Os Apóstolos não sabem como defini-lo. São Paulo, o maior gênio do
pensamento cristão, escolheu a palavra certa: “Ele é o Adão novíssimo”(1
Cor 15,45). O Adão não mais submetido à morte mas aquele que deixou
para trás o velho Adão mortal.
Como que zombando, provoca São Paulo:”Ó morte,onde está a tua
vitória? Onde está o espantalho com o qual amedrontavas os homens? A
morte foi tragada pela vitória de Cristo (1Cor 15,55). Define-o como
sendo “um corpo espiritual” (1 Cor 15,44), vale dizer, é concreto e
reconhecível como o corpo humano, mas de forma diferente, com as
qualidades do espírito. O espírito possui uma dimensão cósmica. Está no
corpo,mas também nas estrelas mais distantes e no coração de Deus. O
espiritual é entendido também como a maneira de ser própria do Espírito
Santo. Ele está em tudo,move todas as coisas e enche o universo.

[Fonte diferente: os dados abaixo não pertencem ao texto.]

(* ===== verification/CompanionTypes.v ===== *)
(** The data of the companion interface: commands, job kinds and outcomes
    (CompanionCommandQueue.hpp), snapshots and pages (ServiceSnapshot.hpp),
    requests (CompanionProtocol.hpp) and settings (Config.hpp). *)

From S2P Require Import Prelude.
Open Scope Z_scope.

(** * Jobs *)

Inductive CompanionCommand :=
| StartArchiveCommand
| CancelArchiveCommand
| RefreshLogsCommand
| DownloadLogsCommand (ids : list Z) (all : bool)
| EraseAllLogsCommand.

Inductive CompanionJobKind := JobArchive | JobRefresh | JobDownload | JobEraseAll.

Inductive JobStartResult := Accepted | AlreadyRunning | Armed | NotConnected | NotFound.

#[global] Instance CompanionJobKind_eq_dec : EqDecision CompanionJobKind.
Proof. solve_decision. Defined.
#[global] Instance JobStartResult_eq_dec : EqDecision JobStartResult.
Proof. solve_decision. Defined.

Record JobOutcome := {
  out_result : JobStartResult;
  out_queued : Z;
  out_not_found : list Z;
}.

(** [CompanionUdpServer::RecStartResult], the same as [VideoRecorder::StartResult]. *)
Inductive RecStartResult := RecStarted | RecAlreadyRecording | RecDisabled | RecNoMedia | RecFailed.

(** * Snapshots *)

Record ServiceSnapshot := {
  sn_state : string;
  sn_version : string;
  sn_job_type : string;
  sn_transport_connected : bool;
  sn_heartbeat_fresh : bool;
  sn_vehicle_detected : bool;
  sn_vehicle_armed : bool;
  sn_fc_logs_count : Z;
  sn_fc_logs_stale : bool;
  sn_archive_active : bool;
  sn_archive_current_log_id : Z;
  sn_archive_progress_bytes : Z;
  sn_archive_progress_total_bytes : Z;
  sn_archive_percent : Z;
  sn_archive_bytes_per_sec : Z;
  sn_last_cycle_downloaded : Z;
  sn_last_cycle_skipped : Z;
  sn_last_cycle_failed : Z;
  sn_last_cycle_cancelled : Z;
  sn_last_cycle_all_archived : bool;
  sn_storage_used_bytes : Z;
  sn_storage_limit_bytes : Z;
  sn_storage_archived_count : Z;
  sn_recording_enabled : bool;
  sn_recording_active : bool;
  sn_recording_duration_sec : Z;
  sn_recording_free_bytes : Z;
  sn_recording_crash_reason : string;
}.

Record FcLogEntry := {
  fe_id : Z;
  fe_size : Z;
  fe_time_utc : Z;
  fe_downloaded : bool;
}.

Record FcLogsPage := {
  pg_count : Z;
  pg_offset : Z;
  pg_entries : list FcLogEntry;
  pg_truncated : bool;
  pg_stale : bool;
}.

(** * Requests and responses *)

Record CompanionRequest := {
  rq_version : Z;
  rq_id : Z;
  rq_op : string;
  rq_token : string;
  rq_client : string;
  rq_offset : Z;
  rq_limit : Z;
  rq_sel_ids : list Z;
  rq_sel_all : bool;
}.

Record SerializedResponse := {
  resp_json : string;
  resp_truncated : bool;
}.

Definition kMaxIdsPerRequest : Z := 32.

(** * Settings *)

(** [Config::CompanionSettings]. *)
Record CompanionSettings := {
  companion_enabled : bool;
  companion_bind_host : string;
  companion_bind_port : Z;
  send_host : string;
  send_port : Z;
  token : string;
  max_request_bytes : Z;
  max_response_bytes : Z;
  max_fc_logs_per_response : Z;
  udp_proxy_keepalive_ms : Z;
}.

Definition default_companion : CompanionSettings :=
  {| companion_enabled := false;
     companion_bind_host := "127.0.0.1";
     companion_bind_port := 14541;
     send_host := "127.0.0.1";
     send_port := 14540;
     token := "";
     max_request_bytes := 2048;
     max_response_bytes := 1200;
     max_fc_logs_per_response := 8;
     udp_proxy_keepalive_ms := 5000 |}.

(** [Config::RecordingSettings]. *)
Record RecordingSettings := {
  rec_enabled : bool;
  mount_path : string;
  source_port : Z;
  rtp_payload_type : Z;
  filename_prefix : string;
  gst_launch_path : string;
  fsync_interval_sec : Z;
}.

Definition default_recording : RecordingSettings :=
  {| rec_enabled := false;
     mount_path := "/mnt/usb";
     source_port := 5603;
     rtp_payload_type := 35;
     filename_prefix := "rec";
     gst_launch_path := "gst-launch-1.0";
     fsync_interval_sec := 3 |}.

Um texto antigo, dos anos 50, do evangelho de São Tomé, diz
belamente:”levante a pedra e eu estou debaixo dela, rache a lenha e eu
estou dentro dela, pois estarei convosco todos os dias até a plenitude
dos tempos”. Levantar uma pedra exige força, cortar lenha demanda
esforço. Mesmo ai, está o Ressuscitado, nas coisas mais comezinhas do
cotidiano.
Em suas epístolas, especialmente aos Efésios e aos Colossenses, São
Paulo desenvolve uma verdadeira cristologia cósmica. Ele “é tudo em
todas as coisas”(Col 3,12); “a cabeça de todas as coisas” (Ef 1,10). O
mesmo dirá, no século XX, na linguagem da moderna cosmologia, o
palentólogo e pensador Pierre Teilhard de Chardin.

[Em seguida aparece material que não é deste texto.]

(* ===== verification/CompanionProtocol.v ===== *)
(** [CompanionProtocol] (src/CompanionProtocol.cpp): requests parsed from JSON and
    responses built as JSON.  [None] is an exception: [parseRequest] catches it
    and has no request, a builder passes it on.

    The theorems: what a parsed request is, that no builder throws on a parsed
    request's strings, the budget of status and page responses, and the search
    for the longest page that fits. *)

From S2P Require Import Prelude Json CompanionTypes JsonSample.
Open Scope Z_scope.

Definition string_size (s : string) : Z := Z.of_nat (String.length s).

(** [!s.empty()]. *)
Definition nonempty (s : string) : bool := negb (String.eqb s "").

Section Model.
Context `{JsonLibrary}.

(** * Parsing *)

(** [obj.value(key, d)]: the default if there is no such key; a type error if
    [obj] is no object or the value does not convert. *)
Definition value {A} (get : json -> option A) (key : string) (d : A) (obj : json) : option A :=
  match obj with
  | JObject m => match field key m with None => Some d | Some v => get v end
  | _ => None
  end.

(** The numbers of [sel.ids] that are log numbers; [get<std::int64_t>] of an
    unsigned number above [2 ^ 63] is negative. *)
Definition sel_id (v : json) : option Z :=
  match v with
  | JInt n => let raw := i64 n in if (0 <=? raw) && (raw <=? 0xFFFF) then Some (u16 raw) else None
  | _ => None
  end.

Definition parse_sel (obj : json) : option (bool * list Z) :=
  match obj with
  | JObject m =>
      match field "sel" m with
      | Some (JObject s) =>
          all ← value get_bool "all" false (JObject s);
          Some (all, match field "ids" s with Some (JArray l) => omap sel_id l | _ => [] end)
      | _ => Some (false, [])
      end
  | _ => Some (false, [])
  end.

Definition parseRequest (text : string) : option CompanionRequest :=
  obj ← json_parse text;
  version ← value get_int "v" 0 obj;
  id ← value get_int "id" 0 obj;
  op ← value get_string "op" "" obj;
  token ← value get_string "token" "" obj;
  client ← value get_string "client" "" obj;
  offset ← value get_int "offset" 0 obj;
  limit ← value get_int "limit" 8 obj;
  sel ← parse_sel obj;
  if String.eqb op "" then None
  else Some {| rq_version := version; rq_id := id; rq_op := op; rq_token := token;
               rq_client := client; rq_offset := offset; rq_limit := limit;
               rq_sel_ids := sel.2; rq_sel_all := sel.1 |}.

(** * Responses *)

(** The serialized object, or nothing if it is over the budget. *)
Definition trySerialize (obj : json) (max_bytes : Z) : string :=
  let s := json_dump_replace obj in if max_bytes <? string_size s then "" else s.

Definition add_client (client : string) (r : json) : json :=
  if nonempty client then jset "client" (JString client) r else r.

Definition baseResponse (request_id : Z) (ok truncated : bool) (client : string) : json :=
  let r := jset "v" (JInt 1) JNull in
  let r := jset "id" (JInt request_id) r in
  let r := jset "ok" (JBool ok) r in
  let r := jset "truncated" (JBool truncated) r in
  let r := if ok then jset "err" JNull r else r in
  add_client client r.

Definition error_document (request_id : Z) (err client : string) : json :=
  let r := jset "v" (JInt 1) JNull in
  let r := jset "id" (JInt request_id) r in
  let r := jset "ok" (JBool false) r in
  let r := jset "err" (JString err) r in
  let r := jset "truncated" (JBool false) r in
  add_client client r.

(** [{r.dump(), false}]. *)
Definition dumped (r : json) : option SerializedResponse :=
  s ← json_dump r; Some {| resp_json := s; resp_truncated := false |}.

Definition buildError (request_id : Z) (err client : string) : option SerializedResponse :=
  dumped (error_document request_id err client).

Definition string_or_null (s : string) : json := if nonempty s then JString s else JNull.

(** ** Status *)

Definition status_data (snap : ServiceSnapshot) : json :=
  let d := jset2 "service" "state" (JString (sn_state snap)) JNull in
  let d := jset2 "service" "version" (JString (sn_version snap)) d in
  let d := jset2 "link" "transport_connected" (JBool (sn_transport_connected snap)) d in
  let d := jset2 "link" "heartbeat_fresh" (JBool (sn_heartbeat_fresh snap)) d in
  let d := jset2 "vehicle" "detected" (JBool (sn_vehicle_detected snap)) d in
  let d := jset2 "vehicle" "armed" (JBool (sn_vehicle_armed snap)) d in
  let d := jset2 "fc_logs" "count" (JInt (sn_fc_logs_count snap)) d in
  let d := jset2 "fc_logs" "stale" (JBool (sn_fc_logs_stale snap)) d in
  let d := jset2 "archive" "active" (JBool (sn_archive_active snap)) d in
  let d := jset2 "archive" "current_log_id" (JInt (sn_archive_current_log_id snap)) d in
  let d := jset2 "archive" "progress_bytes" (JInt (sn_archive_progress_bytes snap)) d in
  let d := jset2 "archive" "progress_total_bytes" (JInt (sn_archive_progress_total_bytes snap)) d in
  let d := jset2 "archive" "percent" (JInt (sn_archive_percent snap)) d in
  let d := jset2 "archive" "bytes_per_sec" (JInt (sn_archive_bytes_per_sec snap)) d in
  let d := jset3 "archive" "last_cycle" "downloaded" (JInt (sn_last_cycle_downloaded snap)) d in
  let d := jset3 "archive" "last_cycle" "skipped" (JInt (sn_last_cycle_skipped snap)) d in
  let d := jset3 "archive" "last_cycle" "failed" (JInt (sn_last_cycle_failed snap)) d in
  let d := jset3 "archive" "last_cycle" "cancelled" (JInt (sn_last_cycle_cancelled snap)) d in
  let d := jset3 "archive" "last_cycle" "all_archived" (JBool (sn_last_cycle_all_archived snap)) d in
  let d := jset2 "job" "active" (JBool (nonempty (sn_job_type snap))) d in
  let d := jset2 "job" "type" (string_or_null (sn_job_type snap)) d in
  let d := jset2 "storage" "used_bytes" (JInt (sn_storage_used_bytes snap)) d in
  let d := jset2 "storage" "limit_bytes" (JInt (sn_storage_limit_bytes snap)) d in
  let d := jset2 "storage" "archived_count" (JInt (sn_storage_archived_count snap)) d in
  let d := jset2 "recording" "enabled" (JBool (sn_recording_enabled snap)) d in
  let d := jset2 "recording" "active" (JBool (sn_recording_active snap)) d in
  let d := jset2 "recording" "duration_sec" (JInt (sn_recording_duration_sec snap)) d in
  let d := jset2 "recording" "free_bytes" (JInt (sn_recording_free_bytes snap)) d in
  jset2 "recording" "error" (string_or_null (sn_recording_crash_reason snap)) d.

Definition minimal_data (snap : ServiceSnapshot) : json :=
  let d := jset2 "service" "state" (JString (sn_state snap)) JNull in
  let d := jset2 "archive" "active" (JBool (sn_archive_active snap)) d in
  let d := jset2 "archive" "progress_bytes" (JInt (sn_archive_progress_bytes snap)) d in
  jset2 "archive" "progress_total_bytes" (JInt (sn_archive_progress_total_bytes snap)) d.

Devemos compreender corretamente a ressurreição. Não se trata da
reanimação de um cadáver, como aquele de Lázaro que voltou ao que era
antes e acabou morrendo. Ressurreição é a realização plena de todas as
potencialidades abscoditas dentro da realidade humana. A morte não
possui nenhum domínio mais sobre ele. Efetivamente é o nascimento
terminal do ser humano, como se ele tivesse chegado na culminância do
processo evolutivo ou o tivesse antecipado. Na forte expressão de
Teilhard de Chardin, o Ressuscitado explodiu e implodiu para dentro de
Deus.
A páscoa é a inauguração do homem novo, plenamente realizado. Vale
para todos os humanos. Portanto, tal evento bem-aventurado não é
exclusivo de Jesus. São Paulo nos assegura que nós participamos desta
ressurreição:”ele é as primícias (a antecipação) dos que morrem” (1Cor
5,20), “o primeiro entre muitos irmãos e irmãs”(Rom 8,29).

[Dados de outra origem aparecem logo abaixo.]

Lemma verifyFcSampleReread_spec (D : Prop) db st last fuel entry p sha :
  entry_ok entry -> D \/ cycle_fuel < Z.of_nat fuel ->
  spec D (good db st last) (verifyFcSampleReread settings fuel entry p sha)
    (fun b w => (b = true -> reread_agrees entry st p sha) /\ good db st last w).
Proof using Hwf.
  intros He Hf. unfold verifyFcSampleReread, reread_agrees.
  destruct (parseFcRereadMode (verify_fc_reread settings)).
  - by apply spec_ret.
  - cbv zeta. destruct (buildFcSampleOffsets _ _ _ _ _) as [|o os]; [by apply spec_ret; auto|].
    eapply spec_bind; [apply read_file_spec|]. intros contents. apply spec_pure. intros Hc.
    destruct contents as [| | |bytes]; try (by apply spec_ret).
    apply keep_then; [apply clear_keeps|]. intros u.
    eapply spec_post; [by apply reread_samples_spec|]. intros same w [Hs Hw]. split; [|done].
    intros Ht _. right. exists bytes. split; [by apply Hc|by apply Hs].
  - apply keep_then; [apply clear_keeps|]. intros u.
    eapply spec_bind; [apply (session_spec D db st last fuel (reread_params entry) new_file);
      [by apply reread_params_ok|done|by apply cycle_fuel_session, Hf; apply reread_params_ok]|].
    intros [result f]. apply spec_pure. intros _. apply keep_then; [apply end_op|]. intros u'.
    by apply spec_ret.
Qed.

(** ** Archiving one log *)

(** The files of [st] below the logs directory are all in [st'], unchanged, but
    for the path [dest]. *)
Definition archives_kept_but (dest : option path) (st st' : Storage) : Prop :=
  st_root st' = st_root st /\ st_max_size_gb st' = st_max_size_gb st /\
  (forall q, under (logs_dir st) q = true -> Some q <> dest -> st_fs st' !! q = st_fs st !! q).

Lemma same_but_archives name st st' st'' :
  st_root st' = st_root st -> st_max_size_gb st' = st_max_size_gb st -> st_fs st' = st_fs st ->
  same_but (tmp_dir st ++ [name]) st' st'' -> archives_kept_but None st st''.
Proof using Type.
  intros Hr Hg Hfs (Hr' & Hg' & _ & Hq). split; [congruence|]. split; [congruence|].
  intros q Ha _. rewrite Hq, Hfs; [done|]. intros ->. by rewrite partial_not_under in Ha.
Qed.

(** A log that was downloaded, checked, moved into the archive and catalogued. *)
Definition archived (entry : LogEntry) (db' : Database) (st' : Storage) (dest : path) : Prop :=
  exists r f node row,
    session_pieces (full_params settings entry) r f /\ sr_success r = true /\
    st_fs st' !! dest = Some node /\ n_bytes node = f_bytes f /\
    archived_logs db' !! sr_sha256 r = Some row /\ row_log_id row = le_id entry /\
    row_log_size row = le_size entry /\ row_filename row = path_string dest /\
    row_probe_sha256 row = sr_probe_sha256 r /\ row_erased row = false /\
    (verify_dataflash_parse settings = true ->
       exists v, validateDataFlashBuffer (f_bytes f) = Some v /\ DataFlash.ok v = true) /\
    (parseFcRereadMode (verify_fc_reread settings) = RereadSample ->
       Forall (sample_agrees (le_id entry) (f_bytes f))
         (buildFcSampleOffsets (le_size entry) (verify_fc_reread_sample_count settings)
            (le_id entry) (le_size entry) (sr_sha256 r))).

À luz desta festa pascal podemos dizer que a alternativa cristã é
esta: ou a vida ou a ressurreição. Alegremente afirmamos e reafirmamos:
não vivemos para morrer; morremos para ressuscitar
Leonardo Boff é teólogo e escreveu A ressurreição de Cristo e a nossa ressurreição na morte, Vozes,muitas edição 2012.